*TASK INPUTS*
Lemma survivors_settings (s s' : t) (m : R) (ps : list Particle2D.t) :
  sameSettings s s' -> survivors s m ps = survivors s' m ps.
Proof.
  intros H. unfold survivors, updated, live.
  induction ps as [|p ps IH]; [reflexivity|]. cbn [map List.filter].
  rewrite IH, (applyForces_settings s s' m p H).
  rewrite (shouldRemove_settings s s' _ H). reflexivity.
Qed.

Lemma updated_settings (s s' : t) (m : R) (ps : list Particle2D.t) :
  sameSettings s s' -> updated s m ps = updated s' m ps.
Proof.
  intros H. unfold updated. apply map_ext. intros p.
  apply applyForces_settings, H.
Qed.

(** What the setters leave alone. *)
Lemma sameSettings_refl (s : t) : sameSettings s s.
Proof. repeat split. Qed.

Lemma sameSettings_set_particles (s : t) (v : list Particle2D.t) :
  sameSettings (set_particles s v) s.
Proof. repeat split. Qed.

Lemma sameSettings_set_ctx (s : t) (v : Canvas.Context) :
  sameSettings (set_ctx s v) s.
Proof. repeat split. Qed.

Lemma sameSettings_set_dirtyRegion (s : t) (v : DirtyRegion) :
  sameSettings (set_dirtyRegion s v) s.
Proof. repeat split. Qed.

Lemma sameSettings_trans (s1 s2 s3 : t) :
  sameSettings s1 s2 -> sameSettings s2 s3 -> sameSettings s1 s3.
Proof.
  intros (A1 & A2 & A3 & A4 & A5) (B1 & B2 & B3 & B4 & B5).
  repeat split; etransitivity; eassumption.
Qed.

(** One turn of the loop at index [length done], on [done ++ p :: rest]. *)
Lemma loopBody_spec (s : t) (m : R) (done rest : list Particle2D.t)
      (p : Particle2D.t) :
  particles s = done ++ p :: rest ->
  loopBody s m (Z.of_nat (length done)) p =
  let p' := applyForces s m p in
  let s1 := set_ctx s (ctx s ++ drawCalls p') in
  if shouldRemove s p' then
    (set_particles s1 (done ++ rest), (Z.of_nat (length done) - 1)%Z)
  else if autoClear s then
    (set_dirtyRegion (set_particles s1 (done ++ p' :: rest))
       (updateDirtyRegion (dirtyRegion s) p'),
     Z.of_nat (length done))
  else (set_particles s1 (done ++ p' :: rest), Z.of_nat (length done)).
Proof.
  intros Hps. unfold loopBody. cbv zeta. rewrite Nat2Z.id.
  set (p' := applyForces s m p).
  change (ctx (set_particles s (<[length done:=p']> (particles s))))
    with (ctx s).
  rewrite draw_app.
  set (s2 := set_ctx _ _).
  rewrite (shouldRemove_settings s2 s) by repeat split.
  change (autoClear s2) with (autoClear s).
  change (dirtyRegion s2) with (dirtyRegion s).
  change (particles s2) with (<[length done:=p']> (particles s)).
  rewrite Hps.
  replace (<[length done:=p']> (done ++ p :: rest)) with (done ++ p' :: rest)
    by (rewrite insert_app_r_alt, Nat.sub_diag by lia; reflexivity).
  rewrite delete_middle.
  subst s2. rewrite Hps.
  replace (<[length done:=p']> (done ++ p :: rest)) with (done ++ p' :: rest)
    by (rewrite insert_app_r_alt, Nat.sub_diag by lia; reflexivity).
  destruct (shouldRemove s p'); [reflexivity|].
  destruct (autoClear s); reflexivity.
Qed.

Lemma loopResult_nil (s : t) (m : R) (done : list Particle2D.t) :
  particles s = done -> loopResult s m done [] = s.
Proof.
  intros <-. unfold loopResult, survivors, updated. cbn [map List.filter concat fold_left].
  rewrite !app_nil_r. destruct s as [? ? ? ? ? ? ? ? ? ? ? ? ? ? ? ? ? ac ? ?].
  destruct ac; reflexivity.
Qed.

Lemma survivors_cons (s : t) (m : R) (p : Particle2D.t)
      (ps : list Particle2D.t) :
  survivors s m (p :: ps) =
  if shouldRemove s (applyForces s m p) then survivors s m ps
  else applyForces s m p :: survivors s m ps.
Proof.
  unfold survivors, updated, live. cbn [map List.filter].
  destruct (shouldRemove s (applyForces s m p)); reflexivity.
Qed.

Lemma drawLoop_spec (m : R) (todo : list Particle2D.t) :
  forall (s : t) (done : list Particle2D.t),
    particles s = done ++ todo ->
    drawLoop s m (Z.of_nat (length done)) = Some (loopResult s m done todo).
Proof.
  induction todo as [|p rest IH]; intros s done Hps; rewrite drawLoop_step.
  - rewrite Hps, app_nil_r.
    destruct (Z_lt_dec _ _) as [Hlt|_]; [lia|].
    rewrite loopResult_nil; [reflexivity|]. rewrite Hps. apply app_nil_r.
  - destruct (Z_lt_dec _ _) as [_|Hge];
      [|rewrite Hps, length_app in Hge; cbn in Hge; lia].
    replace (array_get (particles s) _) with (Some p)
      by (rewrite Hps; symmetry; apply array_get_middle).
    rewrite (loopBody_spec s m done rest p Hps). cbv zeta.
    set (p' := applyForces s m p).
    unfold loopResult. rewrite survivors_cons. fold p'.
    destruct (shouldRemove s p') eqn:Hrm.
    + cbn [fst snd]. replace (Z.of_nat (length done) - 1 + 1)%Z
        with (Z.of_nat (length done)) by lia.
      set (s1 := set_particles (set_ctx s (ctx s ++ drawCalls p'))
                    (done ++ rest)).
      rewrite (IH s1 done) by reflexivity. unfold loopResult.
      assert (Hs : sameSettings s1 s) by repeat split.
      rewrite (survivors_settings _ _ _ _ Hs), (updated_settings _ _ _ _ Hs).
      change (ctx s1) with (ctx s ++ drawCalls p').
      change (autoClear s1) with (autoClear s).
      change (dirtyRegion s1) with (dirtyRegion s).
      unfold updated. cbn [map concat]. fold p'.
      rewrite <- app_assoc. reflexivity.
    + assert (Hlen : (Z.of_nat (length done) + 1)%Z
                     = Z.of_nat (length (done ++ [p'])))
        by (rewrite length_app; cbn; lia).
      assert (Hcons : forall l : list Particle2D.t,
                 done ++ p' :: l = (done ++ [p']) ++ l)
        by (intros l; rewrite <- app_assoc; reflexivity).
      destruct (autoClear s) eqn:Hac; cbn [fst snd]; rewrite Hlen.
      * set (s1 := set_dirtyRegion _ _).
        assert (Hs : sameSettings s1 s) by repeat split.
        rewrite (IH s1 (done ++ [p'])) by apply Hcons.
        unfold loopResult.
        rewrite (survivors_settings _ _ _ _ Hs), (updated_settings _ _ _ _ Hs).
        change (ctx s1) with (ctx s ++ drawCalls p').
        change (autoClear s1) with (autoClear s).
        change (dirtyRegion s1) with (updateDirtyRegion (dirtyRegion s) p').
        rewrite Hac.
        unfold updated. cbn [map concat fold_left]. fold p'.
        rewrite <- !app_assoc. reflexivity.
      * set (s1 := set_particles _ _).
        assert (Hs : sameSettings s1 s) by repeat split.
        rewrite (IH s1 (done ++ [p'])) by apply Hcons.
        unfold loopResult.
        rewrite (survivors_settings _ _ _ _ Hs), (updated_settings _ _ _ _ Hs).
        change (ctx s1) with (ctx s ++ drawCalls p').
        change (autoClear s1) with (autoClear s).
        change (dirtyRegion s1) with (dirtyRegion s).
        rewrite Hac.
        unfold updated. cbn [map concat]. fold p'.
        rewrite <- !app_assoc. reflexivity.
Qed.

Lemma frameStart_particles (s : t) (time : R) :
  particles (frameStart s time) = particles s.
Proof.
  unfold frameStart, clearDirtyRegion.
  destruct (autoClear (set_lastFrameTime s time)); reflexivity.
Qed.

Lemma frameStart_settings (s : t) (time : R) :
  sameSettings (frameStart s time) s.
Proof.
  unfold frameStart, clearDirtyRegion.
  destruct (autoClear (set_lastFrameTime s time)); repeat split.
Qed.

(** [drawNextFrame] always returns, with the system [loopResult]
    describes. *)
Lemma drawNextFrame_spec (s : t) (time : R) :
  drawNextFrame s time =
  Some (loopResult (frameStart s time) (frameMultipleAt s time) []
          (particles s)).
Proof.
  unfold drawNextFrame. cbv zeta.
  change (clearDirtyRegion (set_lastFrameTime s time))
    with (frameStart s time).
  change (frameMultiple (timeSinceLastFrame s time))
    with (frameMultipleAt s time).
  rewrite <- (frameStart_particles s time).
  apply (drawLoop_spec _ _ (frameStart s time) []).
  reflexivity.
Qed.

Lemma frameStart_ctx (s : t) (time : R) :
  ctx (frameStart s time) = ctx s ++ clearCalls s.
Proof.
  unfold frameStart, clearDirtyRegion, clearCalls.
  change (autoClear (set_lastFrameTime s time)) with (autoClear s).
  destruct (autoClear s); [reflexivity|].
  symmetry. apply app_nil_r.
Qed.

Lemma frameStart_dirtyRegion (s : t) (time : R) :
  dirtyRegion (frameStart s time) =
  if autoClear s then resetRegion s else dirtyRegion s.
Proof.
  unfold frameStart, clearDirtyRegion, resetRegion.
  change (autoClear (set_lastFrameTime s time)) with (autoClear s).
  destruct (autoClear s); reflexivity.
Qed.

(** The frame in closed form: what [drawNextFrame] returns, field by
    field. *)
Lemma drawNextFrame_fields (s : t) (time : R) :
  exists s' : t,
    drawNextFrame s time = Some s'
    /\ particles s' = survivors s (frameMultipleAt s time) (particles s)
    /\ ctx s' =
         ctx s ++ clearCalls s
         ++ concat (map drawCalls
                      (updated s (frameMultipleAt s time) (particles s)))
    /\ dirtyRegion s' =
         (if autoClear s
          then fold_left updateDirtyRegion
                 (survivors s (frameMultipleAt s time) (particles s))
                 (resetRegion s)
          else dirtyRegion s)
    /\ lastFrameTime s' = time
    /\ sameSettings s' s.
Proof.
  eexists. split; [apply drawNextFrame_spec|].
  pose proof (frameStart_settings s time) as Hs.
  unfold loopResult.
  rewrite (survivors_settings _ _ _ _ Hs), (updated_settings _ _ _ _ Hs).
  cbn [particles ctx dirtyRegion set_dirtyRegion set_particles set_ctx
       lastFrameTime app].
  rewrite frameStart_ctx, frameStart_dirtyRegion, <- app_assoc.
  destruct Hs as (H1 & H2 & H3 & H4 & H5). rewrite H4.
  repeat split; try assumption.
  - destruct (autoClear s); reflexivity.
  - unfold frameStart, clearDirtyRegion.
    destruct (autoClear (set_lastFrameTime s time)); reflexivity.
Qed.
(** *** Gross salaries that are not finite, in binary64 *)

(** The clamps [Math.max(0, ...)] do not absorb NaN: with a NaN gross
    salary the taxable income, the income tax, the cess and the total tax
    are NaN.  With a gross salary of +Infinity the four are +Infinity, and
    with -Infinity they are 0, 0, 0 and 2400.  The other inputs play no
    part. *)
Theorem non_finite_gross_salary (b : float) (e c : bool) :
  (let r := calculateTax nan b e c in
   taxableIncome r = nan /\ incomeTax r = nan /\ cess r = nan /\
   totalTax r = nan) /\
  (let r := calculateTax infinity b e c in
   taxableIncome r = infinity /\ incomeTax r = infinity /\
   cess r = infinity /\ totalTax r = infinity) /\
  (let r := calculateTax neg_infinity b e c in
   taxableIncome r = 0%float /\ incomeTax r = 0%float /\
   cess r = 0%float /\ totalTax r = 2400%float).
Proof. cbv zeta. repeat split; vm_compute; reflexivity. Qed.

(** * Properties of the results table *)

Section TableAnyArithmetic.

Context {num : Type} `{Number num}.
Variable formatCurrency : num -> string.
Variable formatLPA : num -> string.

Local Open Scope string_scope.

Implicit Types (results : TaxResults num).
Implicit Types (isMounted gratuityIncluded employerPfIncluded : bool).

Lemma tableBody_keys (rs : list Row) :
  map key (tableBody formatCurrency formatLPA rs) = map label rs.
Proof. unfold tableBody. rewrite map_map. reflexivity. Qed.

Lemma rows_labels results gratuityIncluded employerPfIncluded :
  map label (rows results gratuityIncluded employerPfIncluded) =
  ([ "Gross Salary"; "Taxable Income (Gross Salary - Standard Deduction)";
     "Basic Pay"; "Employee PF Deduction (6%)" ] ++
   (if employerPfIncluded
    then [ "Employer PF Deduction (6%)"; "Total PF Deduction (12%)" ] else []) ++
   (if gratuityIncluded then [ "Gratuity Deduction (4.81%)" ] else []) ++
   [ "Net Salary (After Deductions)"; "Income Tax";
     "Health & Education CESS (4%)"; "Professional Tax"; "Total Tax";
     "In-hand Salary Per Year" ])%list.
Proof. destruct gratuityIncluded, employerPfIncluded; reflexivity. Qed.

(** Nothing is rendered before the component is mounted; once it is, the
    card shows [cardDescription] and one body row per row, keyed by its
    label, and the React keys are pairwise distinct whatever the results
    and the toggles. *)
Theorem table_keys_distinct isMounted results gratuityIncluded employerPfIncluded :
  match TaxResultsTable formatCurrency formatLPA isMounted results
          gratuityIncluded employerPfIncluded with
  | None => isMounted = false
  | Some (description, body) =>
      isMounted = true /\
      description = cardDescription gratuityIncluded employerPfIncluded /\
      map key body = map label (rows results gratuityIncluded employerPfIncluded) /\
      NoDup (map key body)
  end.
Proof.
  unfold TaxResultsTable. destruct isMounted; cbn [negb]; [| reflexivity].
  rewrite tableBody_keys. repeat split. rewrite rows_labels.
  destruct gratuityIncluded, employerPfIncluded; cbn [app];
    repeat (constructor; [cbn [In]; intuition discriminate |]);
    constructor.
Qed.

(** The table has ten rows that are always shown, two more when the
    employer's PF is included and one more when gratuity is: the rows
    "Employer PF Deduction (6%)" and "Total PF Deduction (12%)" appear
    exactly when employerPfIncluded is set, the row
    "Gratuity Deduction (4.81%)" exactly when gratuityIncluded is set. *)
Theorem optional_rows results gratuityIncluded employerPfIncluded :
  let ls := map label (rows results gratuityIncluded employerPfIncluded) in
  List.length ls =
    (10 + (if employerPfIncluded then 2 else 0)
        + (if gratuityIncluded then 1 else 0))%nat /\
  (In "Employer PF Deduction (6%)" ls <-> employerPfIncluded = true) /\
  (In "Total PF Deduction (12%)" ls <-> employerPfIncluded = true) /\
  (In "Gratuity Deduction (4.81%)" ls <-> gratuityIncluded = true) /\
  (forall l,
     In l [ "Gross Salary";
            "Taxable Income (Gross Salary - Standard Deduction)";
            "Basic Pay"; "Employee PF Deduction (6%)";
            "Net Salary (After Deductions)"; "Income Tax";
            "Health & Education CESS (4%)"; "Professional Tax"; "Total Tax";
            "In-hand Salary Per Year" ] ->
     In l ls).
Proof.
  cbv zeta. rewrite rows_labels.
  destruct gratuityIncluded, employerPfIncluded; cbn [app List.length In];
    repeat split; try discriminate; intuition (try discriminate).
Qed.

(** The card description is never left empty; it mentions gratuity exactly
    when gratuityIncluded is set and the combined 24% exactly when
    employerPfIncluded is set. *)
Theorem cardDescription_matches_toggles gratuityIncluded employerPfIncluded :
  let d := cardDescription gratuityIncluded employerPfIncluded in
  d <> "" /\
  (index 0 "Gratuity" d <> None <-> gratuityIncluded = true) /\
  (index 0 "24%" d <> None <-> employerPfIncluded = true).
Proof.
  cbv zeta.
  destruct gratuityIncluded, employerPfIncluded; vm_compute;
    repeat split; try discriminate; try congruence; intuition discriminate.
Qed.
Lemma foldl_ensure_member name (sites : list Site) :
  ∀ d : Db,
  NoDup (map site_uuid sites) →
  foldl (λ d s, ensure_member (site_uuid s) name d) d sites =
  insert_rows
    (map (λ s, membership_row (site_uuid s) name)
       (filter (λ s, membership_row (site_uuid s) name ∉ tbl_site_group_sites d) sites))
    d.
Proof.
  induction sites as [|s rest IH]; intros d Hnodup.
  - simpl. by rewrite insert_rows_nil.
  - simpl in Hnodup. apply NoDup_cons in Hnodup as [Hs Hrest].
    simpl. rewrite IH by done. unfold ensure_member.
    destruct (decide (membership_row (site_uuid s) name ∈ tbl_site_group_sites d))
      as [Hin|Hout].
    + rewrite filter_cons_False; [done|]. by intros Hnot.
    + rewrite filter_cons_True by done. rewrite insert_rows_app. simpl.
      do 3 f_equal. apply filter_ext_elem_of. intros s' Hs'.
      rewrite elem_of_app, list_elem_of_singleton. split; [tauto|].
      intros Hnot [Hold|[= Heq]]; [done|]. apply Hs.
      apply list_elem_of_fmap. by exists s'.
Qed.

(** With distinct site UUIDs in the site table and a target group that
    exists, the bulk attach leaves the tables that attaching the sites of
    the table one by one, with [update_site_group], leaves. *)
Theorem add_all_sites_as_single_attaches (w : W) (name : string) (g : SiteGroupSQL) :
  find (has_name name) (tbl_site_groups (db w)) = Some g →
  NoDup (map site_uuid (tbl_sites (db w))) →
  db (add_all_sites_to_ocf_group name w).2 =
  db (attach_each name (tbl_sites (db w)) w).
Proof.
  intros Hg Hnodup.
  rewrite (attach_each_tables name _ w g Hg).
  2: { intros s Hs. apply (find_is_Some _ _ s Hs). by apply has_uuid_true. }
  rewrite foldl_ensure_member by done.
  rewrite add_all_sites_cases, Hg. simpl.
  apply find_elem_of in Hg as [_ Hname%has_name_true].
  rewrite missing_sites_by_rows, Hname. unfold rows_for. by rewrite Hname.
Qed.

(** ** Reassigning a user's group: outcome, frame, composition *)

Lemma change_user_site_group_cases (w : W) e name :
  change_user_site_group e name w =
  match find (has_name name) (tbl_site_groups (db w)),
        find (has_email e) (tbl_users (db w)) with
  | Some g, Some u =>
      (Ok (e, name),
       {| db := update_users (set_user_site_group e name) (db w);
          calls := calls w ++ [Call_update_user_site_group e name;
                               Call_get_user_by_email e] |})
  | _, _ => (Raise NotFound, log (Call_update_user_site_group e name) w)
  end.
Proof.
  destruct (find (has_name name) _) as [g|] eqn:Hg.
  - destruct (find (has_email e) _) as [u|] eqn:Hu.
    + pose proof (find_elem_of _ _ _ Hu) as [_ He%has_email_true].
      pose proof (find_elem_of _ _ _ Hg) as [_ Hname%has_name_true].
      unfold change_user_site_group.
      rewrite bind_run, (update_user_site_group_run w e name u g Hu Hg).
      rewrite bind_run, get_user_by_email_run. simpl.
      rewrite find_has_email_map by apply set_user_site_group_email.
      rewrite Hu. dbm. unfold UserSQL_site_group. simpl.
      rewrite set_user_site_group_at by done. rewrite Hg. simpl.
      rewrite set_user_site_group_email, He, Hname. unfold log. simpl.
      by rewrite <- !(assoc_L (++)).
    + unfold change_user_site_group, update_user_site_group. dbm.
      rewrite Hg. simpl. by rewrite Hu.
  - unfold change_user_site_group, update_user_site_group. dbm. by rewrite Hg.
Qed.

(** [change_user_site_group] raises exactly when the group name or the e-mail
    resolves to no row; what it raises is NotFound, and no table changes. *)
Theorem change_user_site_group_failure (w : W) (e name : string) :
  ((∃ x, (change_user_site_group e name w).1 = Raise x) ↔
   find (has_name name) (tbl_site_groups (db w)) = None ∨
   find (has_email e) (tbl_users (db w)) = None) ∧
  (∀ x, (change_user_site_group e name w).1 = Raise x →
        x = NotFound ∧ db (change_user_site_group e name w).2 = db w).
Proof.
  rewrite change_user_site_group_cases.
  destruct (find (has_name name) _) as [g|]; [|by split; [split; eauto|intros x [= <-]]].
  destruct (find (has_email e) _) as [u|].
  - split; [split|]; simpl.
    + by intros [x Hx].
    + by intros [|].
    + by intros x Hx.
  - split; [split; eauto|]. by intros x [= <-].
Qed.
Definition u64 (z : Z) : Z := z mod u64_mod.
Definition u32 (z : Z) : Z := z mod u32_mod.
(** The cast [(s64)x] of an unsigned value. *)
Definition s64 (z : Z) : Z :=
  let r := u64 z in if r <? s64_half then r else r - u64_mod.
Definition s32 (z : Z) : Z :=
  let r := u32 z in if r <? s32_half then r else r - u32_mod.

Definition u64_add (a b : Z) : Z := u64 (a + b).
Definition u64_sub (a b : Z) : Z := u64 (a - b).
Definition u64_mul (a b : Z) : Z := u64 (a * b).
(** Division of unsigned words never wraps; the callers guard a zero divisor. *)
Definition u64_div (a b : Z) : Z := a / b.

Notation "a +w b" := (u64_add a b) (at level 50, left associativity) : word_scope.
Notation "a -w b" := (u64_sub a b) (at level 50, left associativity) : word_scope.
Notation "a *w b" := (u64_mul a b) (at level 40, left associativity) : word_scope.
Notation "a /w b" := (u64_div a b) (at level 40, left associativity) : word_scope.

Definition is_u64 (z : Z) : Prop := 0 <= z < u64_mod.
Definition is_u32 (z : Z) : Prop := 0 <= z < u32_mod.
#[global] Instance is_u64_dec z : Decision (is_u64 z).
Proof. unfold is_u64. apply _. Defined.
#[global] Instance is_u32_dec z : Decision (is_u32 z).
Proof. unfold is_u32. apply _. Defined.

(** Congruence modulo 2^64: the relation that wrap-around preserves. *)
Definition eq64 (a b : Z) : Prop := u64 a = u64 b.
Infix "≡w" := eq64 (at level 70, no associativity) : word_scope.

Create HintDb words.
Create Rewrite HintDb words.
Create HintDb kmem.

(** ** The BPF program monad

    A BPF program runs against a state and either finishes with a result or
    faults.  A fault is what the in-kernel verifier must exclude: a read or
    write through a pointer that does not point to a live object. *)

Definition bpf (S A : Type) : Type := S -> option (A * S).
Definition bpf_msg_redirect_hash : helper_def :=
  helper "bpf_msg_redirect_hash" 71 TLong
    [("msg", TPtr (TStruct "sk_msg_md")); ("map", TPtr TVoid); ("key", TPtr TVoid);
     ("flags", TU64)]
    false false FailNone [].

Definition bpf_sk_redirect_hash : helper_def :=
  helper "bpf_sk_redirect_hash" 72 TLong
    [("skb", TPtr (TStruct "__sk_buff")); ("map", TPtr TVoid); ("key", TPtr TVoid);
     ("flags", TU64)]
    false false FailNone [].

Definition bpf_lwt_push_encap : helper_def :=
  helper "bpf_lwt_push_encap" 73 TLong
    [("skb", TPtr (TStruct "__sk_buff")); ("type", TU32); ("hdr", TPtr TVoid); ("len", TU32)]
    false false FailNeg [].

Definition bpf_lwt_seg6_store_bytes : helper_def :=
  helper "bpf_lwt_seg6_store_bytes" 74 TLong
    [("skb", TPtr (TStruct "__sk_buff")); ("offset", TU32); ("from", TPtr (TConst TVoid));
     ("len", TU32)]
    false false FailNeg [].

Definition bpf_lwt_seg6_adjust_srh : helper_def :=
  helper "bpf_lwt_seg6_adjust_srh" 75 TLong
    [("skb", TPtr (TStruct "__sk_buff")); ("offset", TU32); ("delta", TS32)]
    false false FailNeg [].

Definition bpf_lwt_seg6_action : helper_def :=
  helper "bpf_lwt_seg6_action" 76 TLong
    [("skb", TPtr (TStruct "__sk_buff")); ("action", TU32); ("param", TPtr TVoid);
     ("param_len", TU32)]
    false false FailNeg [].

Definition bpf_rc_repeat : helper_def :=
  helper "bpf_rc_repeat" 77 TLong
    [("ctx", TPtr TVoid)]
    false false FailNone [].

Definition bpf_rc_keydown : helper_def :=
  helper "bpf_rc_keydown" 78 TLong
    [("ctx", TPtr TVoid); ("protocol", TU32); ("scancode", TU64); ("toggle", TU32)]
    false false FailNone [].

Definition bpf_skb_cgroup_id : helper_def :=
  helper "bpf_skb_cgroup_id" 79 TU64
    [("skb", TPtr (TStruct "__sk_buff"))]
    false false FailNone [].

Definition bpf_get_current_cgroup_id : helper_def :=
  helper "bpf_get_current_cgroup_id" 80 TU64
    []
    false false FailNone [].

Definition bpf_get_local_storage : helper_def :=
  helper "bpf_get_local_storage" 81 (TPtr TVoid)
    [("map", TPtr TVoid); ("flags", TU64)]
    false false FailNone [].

*WORK ITEM*
Look through the entries for lines containing the word "updateDirtyRegion" and return each one.

*ANSWER BOX*
       (updateDirtyRegion (dirtyRegion s) p'),
        change (dirtyRegion s1) with (updateDirtyRegion (dirtyRegion s) p').
          then fold_left updateDirtyRegion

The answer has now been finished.